I’m reading a book called Hoop: A Basketball Life in 95 Essays by Brian Doyle. It almost makes me want to watch a basketball game.
Almost.
I don’t think I’ve watched a basketball game since high school. When I went to Syracuse University, I got to know a few of the basketball players, but I never went to a single game.
This was back in the ’70s when they had a new young coach named Jim Boeheim. He retired after the 2022-23 season. I heard a radio announcer on the NPR station talking about the SU basketball coach retiring and she referred to him as Jim Bohemian. I laughed. I knew his name well. I thought it sad that after decades of coaching, he was still unknown to some.
But that’s true of all of us.
No matter how notable our lives, we’re equally unnotable.
And that’s okay.
Mostly, I watched games in high school as a cheerleader.
Yes, I was a cheerleader. I followed in my sister’s footsteps.

Oh, the good old days.
Not really.
My freshman year I had planned to play field hockey but I got very sick with mono and missed three weeks of school. I never tried to play another sport.
Then, I was a cheerleader, as I said. I didn’t — and still don’t — really understand football. But I know the cheers. “First and ten! Do it again!” Don’t even try to explain it to me.

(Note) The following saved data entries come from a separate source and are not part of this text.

Definition fine : KeyIo := mkKeyIo (Some (arr_of 16 [x01], arr_of 24 [x02])) true true true None.
Definition sk : SigningKey := arr_of 32 [x07; x08].
Definition path : list byte := ascii "keys/alice.sconekey".
Definition pass : list byte := ascii "secret".
Notation created := (create fine sk path pass ∅).
Lemma key_created : created.2 = Ok sk.
Proof. by vm_compute. Qed.

Lemma keyfile_roundtrip_witness : created.2 = Ok sk ∧ open_keyfile path pass created.1 = Ok sk.
Proof.
  split; [exact key_created|].
  assert (created = (created.1, created.2)) as E by (destruct created; reflexivity).
  destruct (keyfile_roundtrip fine sk path pass NoClobber ∅ created.1 created.2 E) as (_ & _ & Ho).
  exact (proj2 (Ho sk key_created)).
Defined.

Definition alice_entry : DirEntry := mkEntry (keyfile_name (ascii "alice")) true true.
Lemma identity_listed_witness :
  validate_identity_name (ascii "alice") = true ∧
  ∃ names, list_identities (Some (Ok [alice_entry])) = Ok names ∧ ascii "alice" ∈ names.
Proof.
  split; [by vm_compute|].
  destruct (identity_listed (ascii "alice") [alice_entry]) as (_ & _ & _ & _ & names & E & Hin & _); [by vm_compute|by vm_compute|done|by left|].
  exists names. by split.
Defined.

Notation restored := (restore_from_phrase fine path pass (arr_list sk) ∅).
Notation with_phrase := (create_with_phrase_overwriting fine (Some sk) path pass NoClobber ∅).
Lemma with_phrase_ok : with_phrase = (with_phrase.1, Ok (sk, [arr_list sk])).
Proof.
  assert (with_phrase.2 = Ok (sk, [arr_list sk])) as <-; [|by destruct with_phrase]. by vm_compute.
Qed.
Lemma phrase_restores_key_witness : with_phrase.2 = Ok (sk, [arr_list sk]) ∧ open_keyfile path pass restored.1 = Ok sk.
Proof.
  split; [by rewrite with_phrase_ok|].
  assert (restored = (restored.1, restored.2)) as E by (destruct restored; reflexivity).
  assert (restored.2 = Ok sk) as Er by by vm_compute.
  destruct (phrase_restores_key fine (Some sk) path pass NoClobber ∅ _ sk [arr_list sk] fine path pass ∅ restored.1 restored.2
    with_phrase_ok E) as [_ Ho].
  exact (proj2 (Ho sk Er)).
Defined.
End ToySealing.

Basketball made ever-so-much more sense. At least I understood the basics.
Reading Brian Doyle’s book makes me understand how much of the game I missed — such as the grace and beauty of dribbling a basketball.
The other day I was walking on the track above our basketball courts at the sports facility where I work. Below me, kids were playing basketball. They had just finished their first day of school and come to the gym. It’s a time-honored tradition in Cooperstown.
I watched one boy trying to dribble two basketballs — one with each hand — and struggling to keep them even. Before long, it looked more like playing the bongos than dribbling a basketball.
A bit later, a girl took up that same challenge, same activity. She was considerably younger, shorter, and more athletic. She made it look easy. I watched her in admiration. If I hadn’t seen the boy struggling to do the same thing a few minutes before, her ease wouldn’t have stood out to me.
But it did.
I hoped the boy would stick with it — practicing, practicing, practicing.
I thought this morning, as I was reading another Brian Doyle essay on basketball, that I should write a book about swimming.
About the grace and beauty of it.
About the heartbreaks and the victories, the old pools and dank locker rooms, the shiny pools and pristine locker rooms. About parent timers who forget to stop the stopwatch because they’re so intent on watching their child. About the officials who have fallen in the pool during a meet, or had a coach in their face about a disqualification.
Mostly, though, about the Zen reality of swimming laps – swimming down, pushing off the wall, swimming back, over and over and over. Because if that doesn’t mimic life, I don’t know what does.
At least, it mimics life for me.
This stream-of-consciousness blather is brought to you by Linda Hill’s Stream of Conscious Saturday, where the prompt for today was mostly/at least.